Task to carry out: Only lines containing the string "list" belong in the answer; copy all of them from the entries.

>>>>

(** ** Draw / recycle *)

Section DrawFacts.
Context {RS : RandomSource}.
Implicit Types dk dc drawn : list Card.

Lemma slice_nonempty dc : 1 < length dc -> slice_0_m1 dc <> [].
Proof.
  intros H E. unfold slice_0_m1 in E.
  destruct dc as [|a [|b t]]; simpl in *; try lia; discriminate.
Qed.

Lemma shuffle_nonempty (r : Rng) (l : list Card) :
  l <> [] -> fst (shuffle r l) <> [].
Proof.
  intros H E. pose proof (shuffle_perm r l) as P. rewrite E in P.
  apply Permutation_nil in P. contradiction.
Qed.

Lemma length_zero_nil (l : list Card) : (length l =? 0) = true -> l = [].
Proof. destruct l; simpl; [reflexivity | discriminate]. Qed.

(** Every card the loop hands out, and every card it leaves on the draw
    pile, was drawn before, lay on the draw pile, or lies on the discard
    pile under its top card. *)
Lemma drawLoop_provenance dc (n : nat) : forall dk drawn (r : Rng) (c : Card),
  In c (fst (fst (drawLoop dc n dk drawn r)))
  \/ In c (snd (fst (drawLoop dc n dk drawn r))) ->
  In c drawn \/ In c dk \/ In c (slice_0_m1 dc).
Proof.
  induction n as [|n IH]; intros dk drawn r c; simpl.
  - tauto.
  - destruct (length dk =? 0) eqn:Ek.
    + apply length_zero_nil in Ek; subst dk.
      destruct (1 <? length dc) eqn:Ed; [|simpl; tauto].
      destruct (shuffle r (slice_0_m1 dc)) as [d r1] eqn:Es.
      assert (Hd : forall x, In x d -> In x (slice_0_m1 dc)).
      { intros x Hx. apply (Permutation_in x (shuffle_perm r (slice_0_m1 dc))).
        now rewrite Es. }
      destruct (pop d) as [[x d2]|] eqn:Ep.
      * apply pop_Some in Ep. subst d. intros H. apply IH in H.
        rewrite in_app_iff in H. simpl in H.
        destruct H as [[H|[<-|[]]]|[H|H]]; auto; right; right; apply Hd;
          rewrite in_app_iff; simpl; auto.
      * apply pop_None in Ep. subst d. intros H. apply IH in H.
        simpl in H. tauto.
    + destruct (pop dk) as [[x d2]|] eqn:Ep.
      * apply pop_Some in Ep. subst dk. intros H. apply IH in H.
        rewrite !in_app_iff in *. simpl in *. tauto.
      * intros H. apply IH in H. tauto.
Qed.

(** With at most one card on the discard pile the loop only pops the draw
    pile, top first, and stops when it is empty. *)
Lemma drawLoop_no_recycle dc (n : nat) : forall dk drawn (r : Rng),
  length dc <= 1 ->
  drawLoop dc n dk drawn r
  = ((drawn ++ rev (skipn (length dk - n) dk), firstn (length dk - n) dk), r).
Proof.
  induction n as [|n IH]; intros dk drawn r Hdc; simpl.
  - rewrite Nat.sub_0_r, skipn_all, firstn_all, app_nil_r. reflexivity.
  - destruct (length dk =? 0) eqn:Ek.
    + apply length_zero_nil in Ek; subst dk.
      assert (E : (1 <? length dc) = false) by (apply Nat.ltb_ge; lia).
      rewrite E. simpl. now rewrite app_nil_r.
    + destruct (pop dk) as [[x d2]|] eqn:Ep.
      * apply pop_Some in Ep. subst dk. rewrite (IH _ _ _ Hdc).
        rewrite length_app. simpl.
        replace (length d2 + 1 - S n) with (length d2 - n) by lia.
        rewrite skipn_app, firstn_app.
        replace (length d2 - n - length d2) with 0 by lia. simpl.
        rewrite rev_app_distr, app_nil_r. simpl. now rewrite <- app_assoc.
      * apply pop_None in Ep. subst dk. discriminate.
Qed.

(** When the draw pile is empty and the discard pile has more than one
    card, the loop goes on with the shuffled discard pile without its top
    card as the draw pile. *)
Lemma drawLoop_recycle dc (n : nat) drawn (r : Rng) :
  1 < length dc ->
  drawLoop dc (S n) [] drawn r
  = drawLoop dc (S n) (fst (shuffle r (slice_0_m1 dc))) drawn
             (snd (shuffle r (slice_0_m1 dc))).
Proof.
  intros Hdc. cbn [drawLoop].
  assert (E : (1 <? length dc) = true) by now apply Nat.ltb_lt.
  pose proof (@shuffle_nonempty r _ (@slice_nonempty dc Hdc)) as Hne.
  change (length (@nil Card) =? 0) with true. cbv iota. rewrite E.
  destruct (shuffle r (slice_0_m1 dc)) as [d r1]. cbn [fst snd] in *.
  destruct d as [|a d]; [contradiction|]. reflexivity.
Qed.

Lemma lastElem_split (l : list Card) (T : Card) :
  lastElem l = Some T -> l = slice_0_m1 l ++ [T].
Proof.
  unfold lastElem. destruct (pop l) as [[x t]|] eqn:E; [|discriminate].
  intros H; inversion H; subst. apply pop_Some in E. subst l.
  unfold slice_0_m1. now rewrite removelast_last.
Qed.
End DrawFacts.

<<<<

Answer below:
Implicit Types dk dc drawn : list Card.
Lemma shuffle_nonempty (r : Rng) (l : list Card) :
Lemma length_zero_nil (l : list Card) : (length l =? 0) = true -> l = [].
Lemma lastElem_split (l : list Card) (T : Card) :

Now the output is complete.